Sheinbaum versuchte auf ihrer Pressekonferenz zu beruhigen. Die Schulen hätten zwar einen Tag geschlossen bleiben müssen, doch am nächsten Tag solle alles wieder normal laufen. Am Flughafen Guadalajara seien praktisch alle Flüge wieder aufgenommen worden, und auch in Puerto Vallarta normalisiere sich die Lage schrittweise. Noch stünden „einige" ausgebrannte Fahrzeuge am Straßenrand, die im Laufe des Tages entfernt werden sollten.
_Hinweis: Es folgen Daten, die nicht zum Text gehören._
Definition has_handler (hs : Handlers) (ch : string) : bool :=
  existsb (String.eqb ch) hs.

(** [ipcMain.handle(channel, listener)]: Electron refuses a second
    handler for a channel. *)
Definition handle (ch : string) (hs : Handlers) : Handlers * Outcome unit :=
  if has_handler hs ch then
    (hs, Threw (ErrorObject "Error"
                  ("Attempted to register a second handler for '" ++ ch ++ "'")))
  else ((hs ++ [ch])%list, Returned tt).

(** [ipcMain.removeHandler(channel)]. *)
Definition removeHandler (ch : string) (hs : Handlers) : Handlers :=
  filter (fun c => negb (c =? ch)) hs.

(** The keys on which [initializeIPCHandlers] calls [ipcMain.handle], in
    the order of the calls. *)
Definition handled_keys : list string :=
  ["DIAGRAM_RENDER"; "DIAGRAM_VALIDATE";
   "HISTORY_LIST"; "HISTORY_SAVE"; "HISTORY_UPDATE"; "HISTORY_DELETE";
   "HISTORY_MOVE";
   "COLLECTIONS_LIST"; "COLLECTIONS_CREATE";
   "APP_GET_STATUS"; "APP_OPEN_EXTERNAL"; "APP_SHOW_SAVE_DIALOG";
   "APP_SHOW_OPEN_DIALOG"; "APP_GET_VERSION";
   "WINDOW_MINIMIZE"; "WINDOW_MAXIMIZE"; "WINDOW_CLOSE";
   "THEME_GET"; "THEME_SET"].

(** The calls of [ipcMain.handle] one after the other; the first that
    throws ends the function. *)
Fixpoint handle_all (chs : list string) (hs : Handlers)
    : Handlers * Outcome unit :=
  match chs with
  | [] => (hs, Returned tt)
  | ch :: rest =>
      match handle ch hs with
      | (hs', Returned _) => handle_all rest hs'
      | (hs', Threw e) => (hs', Threw e)
      end
  end.

(** The channel names behind a list of keys; a key outside the table
    contributes the name ["undefined"], as [ipcMain.handle(undefined)]
    would. *)
Definition channels_of (keys : list string) : list string :=
  map (fun k => match channel k with
                | Some c => c
                | None => "undefined"
                end) keys.

(** [initializeIPCHandlers], as far as [ipcMain] goes. *)
Definition initializeIPCHandlers (hs : Handlers) : Handlers * Outcome unit :=
  handle_all (channels_of handled_keys) hs.

(** [cleanupIPCHandlers]:
    [Object.values(IPC_CHANNELS).forEach(c => ipcMain.removeHandler(c))]. *)
Definition cleanupIPCHandlers (hs : Handlers) : Handlers :=
  fold_left (fun acc ch => removeHandler ch acc) channel_values hs.

(** No channel name occurs twice in the list. *)
Fixpoint distinct (l : list string) : bool :=
  match l with
  | [] => true
  | a :: rest => negb (existsb (String.eqb a) rest) && distinct rest
  end.

End IpcRegistry.

(* ===================================================================== *)
(** ** Application events and the IPC handlers                            *)
(* ===================================================================== *)

Module AppLifecycle.
Import Js Electron IpcRegistry.

(** The main process with its handler registry; [quit] records a call
    of [app.quit()]. *)
Record MainApp : Type := mkMainApp {
  process : Process;
  handlers : Handlers;
  quit : bool
}.

(** The listener of [main.ts]:
<<
  app.on('window-all-closed', () => {
    cleanupIPCHandlers();
    if (process.platform !== 'darwin') { app.quit(); }
  });
>> *)
Definition window_all_closed (platform : string) (a : MainApp) : MainApp :=
  let hs := cleanupIPCHandlers (handlers a) in
  if negb (platform =? "darwin") then mkMainApp (process a) hs true
  else mkMainApp (process a) hs (quit a).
Man stelle sich das einmal vor: Ein Kartellboss wird getötet, und ein ganzes Land versinkt im Chaos. Highways lahmgelegt, Flughäfen geschlossen, Touristen in Angst. Und die Präsidentin spricht davon, dass „einige" verbrannte Autos noch am Straßenrand stehen. Die Verharmlosung hat System.
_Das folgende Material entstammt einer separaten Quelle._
(** [step] is a pointer move that carries its extras, and the live
    fingerprint is not the recorded one. *)
Definition StepMismatches step s : Prop :=
  exists x y live, PointerMove step x y /\
    fst (getNormalizedComponentStringByCoords x y (world s)) = inr live /\
    step_extras step <> None /\
    extras_componentStr step <> Some live.

(** Every step verifies in the state the replay reaches it in. *)
Inductive CleanReplay : list CacheStep -> RunnerState World -> Prop :=
| clean_done s : CleanReplay [] s
| clean_step step rest s :
    StepVerifies step s ->
    CleanReplay rest (final (replayStep step s)) ->
    CleanReplay (step :: rest) s.

(** Some step mismatches, the ones before it verify. *)
Inductive FirstMismatch : list CacheStep -> RunnerState World -> Prop :=
| mismatch_here step rest s :
    StepMismatches step s -> FirstMismatch (step :: rest) s
| mismatch_later step rest s :
    StepVerifies step s ->
    FirstMismatch rest (final (replayStep step s)) ->
    FirstMismatch (step :: rest) s.

(** The input of the initial [browserTool.execute]. *)
Definition screenshotInput : ActionInput := actionOnly "screenshot".

(** [executeTest] reaches the cache branch and finds an entry: the test is
    not a direct execution, the key is set, caching is enabled on both
    sides, the initial screenshot resolves (leaving the world [w1]) and the
    store holds [entry]. *)
Definition CacheHit test (config : ExecConfig) s (initialState : ToolResult)
    (w1 : World) (entry : CacheEntry) : Prop :=
  directExecution test = false /\
  JsString.truthy (anthropicKey this) = true /\
  noCache this = false /\
  config_noCache config = false /\
  browserTool_execute screenshotInput (world s) = (inr initialState, w1) /\
  cacheStore s !! hashData test = Some entry.

(** Caching is disabled for this call, or the store has no entry. *)
Definition NoReplay test (config : ExecConfig) s : Prop :=
  noCache this = true \/ config_noCache config = true \/
  cacheStore s !! hashData test = None.

(** [executeTest] reaches line 298 without a replay. *)
Definition FreshStart test (config : ExecConfig) s (initialState : ToolResult)
    (w1 : World) : Prop :=
  directExecution test = false /\
  JsString.truthy (anthropicKey this) = true /\
  browserTool_execute screenshotInput (world s) = (inr initialState, w1) /\
  NoReplay test config s.

(** The events of the path that leads to line 298 without a replay. *)
Definition freshPrefix test config : list Event :=
  EvExecute screenshotInput ::
  (if negb (noCache this) && negb (config_noCache config)
   then [EvCacheGet (hashData test)] else []).

(** The before-hook is absent, or resolves and takes the world from [w1]
    to [w2]. *)
Definition BeforeResolves test (w1 w2 : World) : Prop :=
  match beforeFn test with
  | Some cb => cb w1 = (None, w2)
  | None => w2 = w1
  end.

(** The test has a before-hook, which throws [error] in the world [w1]. *)
Definition BeforeThrows test (w1 : World) (error : Thrown) (w2 : World) : Prop :=
  exists cb, beforeFn test = Some cb /\ cb w1 = (Some error, w2).

(** The model client resolves to [result]. *)
Definition ModelReplies test (initialState : ToolResult) (w2 : World)
    (result : ProcessResult) (w3 : World) : Prop :=
  aiClient_processAction test initialState w2 = (inr (Some result), w3).

(** The test has an after-hook, which throws [error] in the world [w3]. *)
Definition AfterThrows test (w3 : World) (error : Thrown) (w4 : World) : Prop :=
  exists cb, afterFn test = Some cb /\ cb w3 = (Some error, w4).

(** The before-hook is absent or never throws. *)
Definition BeforeQuiet test : Prop :=
  forall cb w, beforeFn test = Some cb -> fst (cb w) = None.


(** The event of the before-hook, when the test has one. *)
Definition beforeEvents test : list Event :=
  match beforeFn test with
  | Some _ => [EvCallback BeforeFn]
  | None => []
  end.

(** The run [r], started in state [s], wrote the trace of [test] to the
    cache exactly if it returned a result with status "passed", and left
    the store alone if it returned another result. *)
Definition StoresIffPassed test s (r : Run (RunnerState World) Event TestResult) : Prop :=
  (In (EvCacheSet (hashData test)) (trace r) <->
   exists v, outcome r = Ret v /\ status v = "passed") /\
  (forall v, outcome r = Ret v -> status v <> "passed" ->
             cacheStore (final r) = cacheStore s).

(** The after-hook of the test was called. *)
Definition afterHookRuns (t : list Event) : bool :=
  existsb (fun ev => match ev with EvCallback AfterFn => true | _ => false end) t.

(** The names of the tests the reporter was told have started. *)
Fixpoint testsStarted (t : list Event) : list string :=
  match t with
  | [] => []
  | EvReport (OnTestStart test) :: rest => test :: testsStarted rest
  | _ :: rest => testsStarted rest
  end.

(** The number of test results the reporter received. *)
Definition testsEnded (t : list Event) : nat :=
  length (List.filter (fun ev => match ev with
                                 | EvReport (OnTestEnd _) => true
                                 | _ => false
                                 end) t).

End RunnerSpec.

(** ** A scripted host, for concrete runs

    The world is a clock that ticks at every call to a collaborator; the
    script fixes what the browser, the model and [JSON.parse] answer. *)

Module Scripted.

Definition quote : string := String (Ascii.ascii_of_nat 34) EmptyString.

(** The text of a reply that carries the verdict object. *)
Definition verdictText (st why : string) : string :=
  "Done. {" +:+ quote +:+ "status" +:+ quote +:+ ": " +:+ quote +:+ st +:+ quote +:+ ", "
    +:+ quote +:+ "reason" +:+ quote +:+ ": " +:+ quote +:+ why +:+ quote +:+ "}".

Definition verdictJson (st why : string) : string :=
  "{" +:+ quote +:+ "status" +:+ quote +:+ ": " +:+ quote +:+ st +:+ quote +:+ ", "
    +:+ quote +:+ "reason" +:+ quote +:+ ": " +:+ quote +:+ why +:+ quote +:+ "}".

Record Script : Type := {
  (** the live fingerprint at a point, or the error of the query *)
  live : Z -> Z -> Thrown + string;
  (** the content of the final response of the model *)
  reply : list ContentBlock;
  (** the objects [JSON.parse] accepts, by their [status] and [reason] *)
  parses : list (string * string);
  (** the steps the model client hands over for caching *)
  recording : CacheEntry;
  (** the tests and hooks each file registers *)
  declares : string -> Registry nat
}.

Definition page : ToolResult :=
  {| tool_output := "ok";
     window_url := Some "http://localhost:3000/login";
     window_title := Some "Login" |}.

Fixpoint parseWith (known : list (string * string)) (s : string) : Thrown + ParsedVerdict :=
  match known with
  | [] => inl (ErrorObj "Unexpected token in JSON")
  | (st, why) :: rest =>
      if String.eqb s (verdictJson st why)
      then inr {| parsed_status := st; parsed_reason := why |}
      else parseWith rest s
  end.

Definition tick {A} (a : Thrown + A) (w : nat) : (Thrown + A) * nat := (a, Datatypes.S w).

Definition usage : TokenMetrics := {| tokens_input := 1200; tokens_output := 80 |}.

(** What the model client resolves to under a script. *)
Definition replyOf (sc : Script) : ProcessResult :=
  {| finalResponse_content := reply sc; result_tokenUsage := usage;
     pendingCache := recording sc |}.

#[local] Instance host (sc : Script) : Host nat := {|
  browserTool_execute := fun _ => tick (inr page);
  getNormalizedComponentStringByCoords := fun x y => tick (live sc x y);
  page_goto := fun _ => tick (inr tt);
  aiClient_processAction := fun _ _ => tick (inr (Some (replyOf sc)));
  JSON_parse := parseWith (parses sc);
  hashData := fun test => name test;
  compileAndImport := fun file _ => tick (inr (declares sc file));
  browserManager_launch := tick (inr tt);
  browserManager_close := tick (inr tt)
|}.

Definition resolves : Callback nat := fun w => (None, Datatypes.S w).
Definition throws (why : string) : Callback nat := fun w => (Some (ErrorObj why), Datatypes.S w).

Definition emptyRegistry : Registry nat :=
  {| currentFileTests := []; beforeAllFns := []; afterAllFns := [];
     beforeEachFns := []; afterEachFns := [] |}.

Definition startWith (store : gmap string CacheEntry) : RunnerState nat :=
  {| world := 0%nat; cacheStore := store; registry := emptyRegistry |}.

Definition runner : TestRunner := {| noCache := false; anthropicKey := Some "sk-test" |}.

(** The login test of the end-to-end scenario, with optional hooks. *)
Definition login (before after : option (Callback nat)) : TestFunction nat :=
  {| name := "login"; directExecution := false; fn := None;
     beforeFn := before; afterFn := after |}.

Definition moveTo (x y : Z) (fingerprint : string) : CacheStep :=
  {| step_input := Some {| action := "mouse_move"; coordinate := Some (x, y);
                           text := None; url := None; duration := None |};
     step_extras := Some {| componentStr := Some fingerprint |} |}.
Trump erhöht den Druck massiv

Musks Kritik steht keineswegs isoliert da. Sie spiegelt die deutlich verschärfte Rhetorik von US-Präsident Donald Trump wider, der seit seinem Amtsantritt im Januar 2025 den Druck auf Mexiko kontinuierlich erhöht hat. In einem Interview mit Fox News erklärte Trump unmissverständlich: „Die Kartelle regieren Mexiko. Es ist sehr traurig zu sehen, was mit diesem Land passiert." Er verwies darauf, dass jährlich 250.000 bis 300.000 Amerikaner durch Drogen aus Mexiko getötet würden.
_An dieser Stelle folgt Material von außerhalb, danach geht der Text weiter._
Lemma round64_nonneg q : 0 <= q -> 0 <= round64 q.
Proof.
  intros H. rewrite round64_eq. pose proof (pow2_pos (ulpExp q)) as P.
  apply Qmult_le_0_compat; [|lra].
  change 0 with (inject_Z 0). rewrite <- Zle_Qle. apply rne_ge.
  change (inject_Z 0) with 0. apply Qle_shift_div_l; [exact P|lra].
Qed.

Lemma round64_nonpos q : q <= 0 -> round64 q <= 0.
Proof.
  intros H. rewrite round64_eq. pose proof (pow2_pos (ulpExp q)) as P.
  assert (Hr : inject_Z (rne (q / pow2 (ulpExp q))) <= 0).
  { change 0 with (inject_Z 0). rewrite <- Zle_Qle. apply rne_le.
    change (inject_Z 0) with 0. apply Qle_shift_div_r; [exact P|lra]. }
  nra.
Qed.

(** Rounding is monotone on the positive numbers: within a binade because
    rounding to the nearest integer is, across binades because the powers
    of 2 are doubles. *)
Lemma round64_mono_pos x y : 0 < x -> x <= y -> round64 x <= round64 y.
Proof.
  intros Hx Hxy. assert (Hy : 0 < y) by lra.
  rewrite (round64_eq x), (round64_eq y).
  pose proof (pow2_pos (ulpExp x)) as Px. pose proof (pow2_pos (ulpExp y)) as Py.
  assert (Hl : (ilog2 x <= ilog2 y)%Z) by now apply ilog2_mono.
  destruct (ilog2_spec x Hx) as [X1 X2]. destruct (ilog2_spec y Hy) as [Y1 Y2].
  unfold ulpExp in *. rewrite (Qabs_nonneg_eq x), (Qabs_nonneg_eq y) in * by lra.
  set (ex := Z.max (-1074) (ilog2 x - 52)) in *.
  set (ey := Z.max (-1074) (ilog2 y - 52)) in *.
  assert (Hexy : (ex <= ey)%Z) by lia.
  destruct (Z.eq_dec ex ey) as [E|E].
  - rewrite <- E. apply Qmult_le_compat_r; [|lra].
    rewrite <- Zle_Qle. apply rne_mono.
    apply Qmult_le_compat_r; [exact Hxy|]. apply Qlt_le_weak. now apply Qinv_lt_0_compat.
  - assert (Ey : ey = (ilog2 y - 52)%Z) by lia.
    assert (My : inject_Z (2 ^ 52) <= inject_Z (rne (y / pow2 ey))).
    { rewrite <- Zle_Qle. apply rne_ge.
      rewrite <- pow2_Z by lia. apply Qle_shift_div_l; [exact Py|].
      rewrite <- pow2_plus. replace (52 + ey)%Z with (ilog2 y) by lia. exact Y1. }
    assert (Mx : inject_Z (rne (x / pow2 ex)) <= inject_Z (2 ^ 53)).
    { rewrite <- Zle_Qle. apply rne_le.
      rewrite <- pow2_Z by lia. apply Qle_shift_div_r; [exact Px|].
      rewrite <- pow2_plus.
      assert (pow2 (ilog2 x + 1) <= pow2 (53 + ex)) by (apply pow2_le; lia). lra. }
    assert (Hp : pow2 (53 + ex) <= pow2 (52 + ey)) by (apply pow2_le; lia).
    rewrite !pow2_plus in Hp. rewrite !pow2_Z in Hp by lia.
    assert (0 < inject_Z (2 ^ 52)) by reflexivity.
    assert (0 < inject_Z (2 ^ 53)) by reflexivity.
    apply Qle_trans with (inject_Z (2 ^ 53) * pow2 ex).
    + apply Qmult_le_compat_r; [exact Mx | lra].
    + apply Qle_trans with (inject_Z (2 ^ 52) * pow2 ey); [exact Hp|].
      apply Qmult_le_compat_r; [exact My | lra].
Qed.

Lemma round64_opp x : round64 (- x) == - round64 x.
Proof.
  rewrite !round64_eq. unfold ulpExp. rewrite Qabs_opp_eq.
  set (e := Z.max (-1074) (ilog2 (Qabs x) - 52)).
  assert (E : - x / pow2 e == - (x / pow2 e)) by (unfold Qdiv; ring).
  rewrite (rne_comp _ _ E), rne_opp, inject_Z_opp. ring.
Qed.

(** Rounding is monotone. *)
Lemma round64_le x y : x <= y -> round64 x <= round64 y.
Proof.
  intros H. destruct (Qlt_le_dec 0 x) as [Hx|Hx].
  - now apply round64_mono_pos.
  - destruct (Qlt_le_dec y 0) as [Hy|Hy].
    + assert (Hm : round64 (- y) <= round64 (- x)) by (apply round64_mono_pos; lra).
      rewrite !round64_opp in Hm. lra.
    + apply Qle_trans with 0; [now apply round64_nonpos | now apply round64_nonneg].
Qed.

(** A number with a mantissa of at most 53 bits and no bit below 2^-1074
    is a double. *)
Lemma round64_exact q m j :
  (0 < m < 2 ^ 53)%Z -> (-1074 <= j)%Z -> q == inject_Z m * pow2 j -> round64 q == q.
Proof.
  intros Hm Hj Hq. pose proof (pow2_pos j) as Pj.
  assert (Hm1 : 0 < inject_Z m) by (rewrite <- (Zlt_Qlt 0); lia).
  assert (Hm2 : inject_Z m < inject_Z (2 ^ 53)) by (rewrite <- Zlt_Qlt; lia).
  assert (Hpos : 0 < q) by (rewrite Hq; nra).
  destruct (ilog2_spec q Hpos) as [L1 L2].
  assert (HL : (ilog2 q < 53 + j)%Z).
  { apply pow2_lt_inv. rewrite pow2_plus, (pow2_Z 53) by lia. nra. }
  rewrite round64_eq. unfold ulpExp. rewrite (Qabs_nonneg_eq q) by lra.
  set (e := Z.max (-1074) (ilog2 q - 52)).
  assert (He : (e <= j)%Z) by lia.
  pose proof (pow2_pos e) as Pe.
  assert (E : q / pow2 e == inject_Z (m * 2 ^ (j - e))).
  { rewrite inject_Z_mult, <- pow2_Z by lia. rewrite Hq.
    rewrite <- (pow2_sub j e). field. lra. }
  rewrite (rne_comp _ _ E), rne_Z.
  rewrite inject_Z_mult, <- pow2_Z by lia. rewrite Hq.
  rewrite <- (pow2_sub j e). ring.
Qed.

(** The integers below 2^53 and their halves are doubles. *)
Lemma round64_Z n : (0 <= n < 2 ^ 53)%Z -> round64 (inject_Z n) == inject_Z n.
Proof.
  intros H. destruct (Z.eq_dec n 0%Z) as [->|N].
  - reflexivity.
  - apply (round64_exact _ n 0%Z); [lia | lia |]. change (pow2 0) with 1. ring.
Qed.

Lemma round64_half n : (0 <= n < 2 ^ 53)%Z -> round64 (inject_Z n / 2) == inject_Z n / 2.
Proof.
  intros H. destruct (Z.eq_dec n 0%Z) as [->|N].
  - reflexivity.
  - apply (round64_exact _ n (-1)%Z); [lia | lia |]. change (pow2 (-1)) with (1 # 2). field.
Qed.

(** A positive number that does not round to zero is at most twice its
    double. *)
Lemma round64_lower y : 0 < y -> ~ round64 y == 0 -> y <= 2 * round64 y.
Proof.
  intros Hy Hn. pose proof (round64_nonneg y (Qlt_le_weak _ _ Hy)) as H0.
  rewrite round64_eq in *. pose proof (pow2_pos (ulpExp y)) as P.
  set (r := rne (y / pow2 (ulpExp y))) in *.
  destruct (rne_bounds (y / pow2 (ulpExp y))) as [_ B]. fold r in B.
  assert (Hr : (1 <= r)%Z).
  { destruct (Z_lt_le_dec r 1%Z) as [Hlt|]; [|assumption]. exfalso.
    destruct (Z.eq_dec r 0%Z) as [E|E].
    - apply Hn. rewrite E. ring.
    - assert (Hneg : inject_Z r <= -1).
      { change (-1) with (inject_Z (-1)). rewrite <- Zle_Qle. lia. }
      nra. }
  assert (Hr' : 1 <= inject_Z r) by (change 1 with (inject_Z 1); rewrite <- Zle_Qle; lia).
  assert (Hs : y == (y / pow2 (ulpExp y)) * pow2 (ulpExp y)) by (field; lra).
  rewrite Hs at 1. nra.
Qed.


(** From here on [round64] is used through the lemmas above and computed
    on closed numbers only. *)
Opaque round64.

(** ** Blocks *)


(** ** The viewport *)

(** C3, as stated, fails at either edge.  On the sample engine (domain
    0..1000, span 800) a shift from 0 by 200.00000000000003 passes the test
    of the source, because the sum of the shifted position and the span
    rounds to 1000, and it is stored as it is, to the right of
    max - realView = 200.  And in the domain from 1e-20 to 1 with the span
    1, where max - min >= realView holds for the difference the doubles
    give, the position 0.5 is snapped to max - realView = 0, to the left of
    min. *)
Lemma tryToChangePosition_overshoots_by_rounding :
  getRealView sampleEngine <= max sampleEngine - min sampleEngine
  /\ round64 (round64 (positionX sampleEngine + overshootDelta) + getRealView sampleEngine)
     <= max sampleEngine
  /\ positionX (tryToChangePosition overshootDelta sampleEngine) = overshootDelta
  /\ max sampleEngine - getRealView sampleEngine < overshootDelta
  /\ round64 (max sampleEngine - getRealView sampleEngine) < overshootDelta
  /\ getRealView tinyMinEngine <= round64 (max tinyMinEngine - min tinyMinEngine)
  /\ positionX (tryToChangePosition 0 tinyMinEngine) < min tinyMinEngine.
Proof. repeat split; vm_compute; first [reflexivity | discriminate]. Qed.

(** C3, amended: with [target] the rounded sum of [positionX] and the shift
    and [targetEnd] the rounded sum of [target] and [realView],
    [tryToChangePosition] stores [target] when the source's test
    [min <= target] and [targetEnd <= max] passes, [min] when [target] is
    at or left of [min], and the rounded [max - realView] otherwise: the
    shift is never rejected.  When [min] is not right of the rounded
    [max - realView], as it is when [realView <= max - min] holds of the
    exact difference and [min] is a double, the stored position is at
    least [min]; it is at most the rounded [max - realView] when it was
    snapped to an edge, and else it satisfies the test of the source, that
    is [positionX + realView], rounded, is at most [max].  The domain and
    the span are not changed. *)
Theorem tryToChangePosition_snaps (positionDelta : Q) (e : Engine) :
  ~ zoom e == 0 ->
  let e' := tryToChangePosition positionDelta e in
  let realView := getRealView e in
  let target := round64 (positionX e + positionDelta) in
  let targetEnd := round64 (target + realView) in
  (min e <= target -> targetEnd <= max e -> positionX e' = target)
  /\ (target < min e -> positionX e' = min e)
  /\ (target == min e -> max e < targetEnd -> positionX e' = min e)
  /\ (min e < target -> max e < targetEnd -> positionX e' = round64 (max e - realView))
  /\ (realView <= max e - min e -> round64 (min e) == min e ->
      min e <= round64 (max e - realView))
  /\ (min e <= round64 (max e - realView) ->
      min e <= positionX e'
      /\ (positionX e' <= round64 (max e - realView)
          \/ positionX e' = target /\ round64 (positionX e' + realView) <= max e))
  /\ (min e' = min e /\ max e' = max e /\ getRealView e' = realView).
Proof.
  intros _. cbv zeta. unfold tryToChangePosition.
  set (rv := getRealView e).
  set (target := round64 (positionX e + positionDelta)).
  set (targetEnd := round64 (target + rv)).
  assert (Hend : round64 (target + rv) = targetEnd) by reflexivity.
  assert (Hedge : rv <= max e - min e -> round64 (min e) == min e ->
                  min e <= round64 (max e - rv)).
  { intros Hview Hmin. rewrite <- Hmin at 1. apply round64_le. lra. }
  assert (Hframe : forall x, min (snd (setPositionX x e)) = min e
                             /\ max (snd (setPositionX x e)) = max e
                             /\ getRealView (snd (setPositionX x e)) = rv)
    by (intros x; repeat split).
  assert (Hpos : forall x, positionX (snd (setPositionX x e)) = x) by reflexivity.
  clearbody targetEnd target rv.
  destruct (Qle_bool targetEnd (max e)) eqn:E1;
    [destruct (Qle_bool (min e) target) eqn:E2|]; cbn [andb].
  - apply Qle_bool_iff in E1, E2. rewrite Hpos.
    split; [reflexivity|]. split; [intros; exfalso; lra|].
    split; [intros; exfalso; lra|]. split; [intros; exfalso; lra|].
    split; [exact Hedge|]. split; [|apply Hframe].
    intros _. split; [exact E2|]. right. split; [reflexivity|]. now rewrite Hend.
  - apply Qle_bool_iff in E1. apply Qle_bool_false in E2.
    assert (E3 : Qle_bool target (min e) = true) by (apply Qle_bool_iff; lra).
    rewrite E3, Hpos.
    split; [intros; exfalso; lra|]. split; [reflexivity|].
    split; [reflexivity|]. split; [intros; exfalso; lra|].
    split; [exact Hedge|]. split; [|apply Hframe].
    intros Hmin. split; [apply Qle_refl|]. left. exact Hmin.
  - apply Qle_bool_false in E1.
    destruct (Qle_bool target (min e)) eqn:E3.
    + apply Qle_bool_iff in E3. rewrite Hpos.
      split; [intros; exfalso; lra|]. split; [reflexivity|].
      split; [reflexivity|]. split; [intros; exfalso; lra|].
      split; [exact Hedge|]. split; [|apply Hframe].
      intros Hmin. split; [apply Qle_refl|]. left. exact Hmin.
    + apply Qle_bool_false in E3.
      assert (E4 : Qle_bool (max e) targetEnd = true) by (apply Qle_bool_iff; lra).
      rewrite E4, Hpos.
      split; [intros; exfalso; lra|]. split; [intros; exfalso; lra|].
      split; [intros; exfalso; lra|]. split; [reflexivity|].
      split; [exact Hedge|]. split; [|apply Hframe].
      intros Hmin. split; [exact Hmin|]. left. apply Qle_refl.
Qed.

(** On the sample engine (span 800 in the domain 0..1000) a shift by 500
    stops at 200. *)
Lemma tryToChangePosition_snaps_witness :
  ~ zoom sampleEngine == 0
  /\ positionX (tryToChangePosition 500 sampleEngine) = 200.
Proof.
  assert (Hz : ~ zoom sampleEngine == 0) by (cbn; lra).
  split; [exact Hz|].
  destruct (tryToChangePosition_snaps 500 sampleEngine Hz) as (_ & _ & _ & H & _).
  rewrite H; vm_compute; reflexivity.
Defined.

(** ** The drawing-state cache *)

Lemma strict_eq_refl (v : value) : strict_eq v v = true.
Proof.
  destruct v; cbn.
  - apply Qeq_bool_iff. reflexivity.
  - apply String.eqb_refl.
  - apply Nat.eqb_refl.
Qed.

Lemma ctx_setCtxValue field v e :
  ctx (setCtxValue field v e)
  = ctx e ++ (if differs (ctxCachedSettings e !! field) v then [SetProp field v] else []).
Proof.
  unfold setCtxValue. destruct (differs _ _); cbn; [reflexivity|].
  now rewrite app_nil_r.
Qed.

Lemma cached_setCtxValue field v e :
  differs (ctxCachedSettings (setCtxValue field v e) !! field) v = false.
Proof.
  unfold setCtxValue. destruct (differs (ctxCachedSettings e !! field) v) eqn:E.
  - cbn. rewrite lookup_insert_eq. cbn. now rewrite strict_eq_refl.
  - exact E.
Qed.

Lemma setCtxValue_twice field v e :
  setCtxValue field v (setCtxValue field v e) = setCtxValue field v e.
Proof.
  unfold setCtxValue at 1. now rewrite cached_setCtxValue.
Qed.

(** C7, as stated, fails for [callCtx]: after [callCtx('rotate', 0)] the
    cached last argument of [rotate] is 0, it does not differ from 0, and a
    second [callCtx('rotate', 0)] invokes the operation all the same. *)
Lemma callCtx_repeats_falsy_argument :
  ctxCachedCalls rotatedEngine !! "rotate"%string = Some (VNum 0)
  /\ differs (ctxCachedCalls rotatedEngine !! "rotate"%string) (VNum 0) = false
  /\ ctx (callCtx "rotate" (VNum 0) rotatedEngine)
     = ctx rotatedEngine ++ [CallFn "rotate" (VNum 0)].
Proof. split; [|split]; vm_compute; reflexivity. Qed.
„Mexiko muss seinen Laden in Ordnung bringen. Wir werden etwas unternehmen müssen. Wir würden es bevorzugen, wenn Mexiko es selbst tut – sie sind dazu in der Lage, aber leider sind die Kartelle in Mexiko sehr stark."

Trump hat Sheinbaum als „verängstigt" gegenüber den Kartellen bezeichnet und sogar Militärschläge auf mexikanischem Boden angedeutet. Seine Administration hat bestimmte mexikanische Syndikate als Terrororganisationen eingestuft – ein Schritt von enormer symbolischer und praktischer Tragweite. In einer präsidialen Erklärung, die vom US-Außenministerium im September 2025 veröffentlicht wurde, forderte Trump aggressive Maßnahmen Mexikos gegen Kartellführer, illegale Drogenlabore und deren Finanzströme.

Souveränität versus Realität

Sheinbaum hat jegliche einseitige US-Intervention kategorisch zurückgewiesen und auf die mexikanische Souveränität verwiesen. „Wir lehnen die Einmischung in die inneren Angelegenheiten anderer Länder kategorisch ab", erklärte sie Anfang Januar. Die Geschichte Lateinamerikas zeige eindeutig, dass Interventionen niemals Demokratie, Wohlstand oder dauerhafte Stabilität gebracht hätten.

Das mag historisch nicht falsch sein. Doch wenn ein Land derart von kriminellen Organisationen durchsetzt ist, dass die Tötung eines einzigen Kartellchefs ganze Regionen ins Chaos stürzt, dann stellt sich die berechtigte Frage, wie viel von dieser viel beschworenen Souveränität tatsächlich noch in den Händen der gewählten Regierung liegt. Das Weiße Haus bestätigte, dass die USA Geheimdienstunterstützung für die Operation gegen „El Mencho" geleistet hätten – ein Eingeständnis, das die Grenzen mexikanischer Eigenständigkeit im Kampf gegen die Kartelle deutlich markiert.

Ein Lehrstück über staatliche Ohnmacht

Was sich in Mexiko abspielt, sollte auch uns in Deutschland eine Warnung sein. Wenn ein Staat die Kontrolle über Teile seines Territoriums an kriminelle Strukturen verliert, wenn Gewalt und Einschüchterung das öffentliche Leben bestimmen, dann helfen weder diplomatische Floskeln noch juristische Drohungen gegen unbequeme Kritiker. Die Frage ist nicht, ob Musks Wortwahl angemessen war – sie war es vermutlich nicht. Die Frage ist, ob der Kern seiner Kritik eine unbequeme Wahrheit berührt, der sich Mexikos politische Führung nicht stellen will.

Sheinbaum versuchte zudem, internationale Besucher im Hinblick auf die FIFA-Weltmeisterschaft 2026 zu beruhigen, und versicherte, es bestehe kein Risiko für Fans, die nach Mexiko reisen würden. Alle Sicherheitsgarantien seien gegeben. Angesichts der Bilder von brennenden Fahrzeugen auf Brücken und blockierten Autobahnen klingt das wie ein schlechter Witz. Doch in der Politik ist Realitätsverweigerung bekanntlich keine Seltenheit – das kennen wir auch hierzulande nur allzu gut.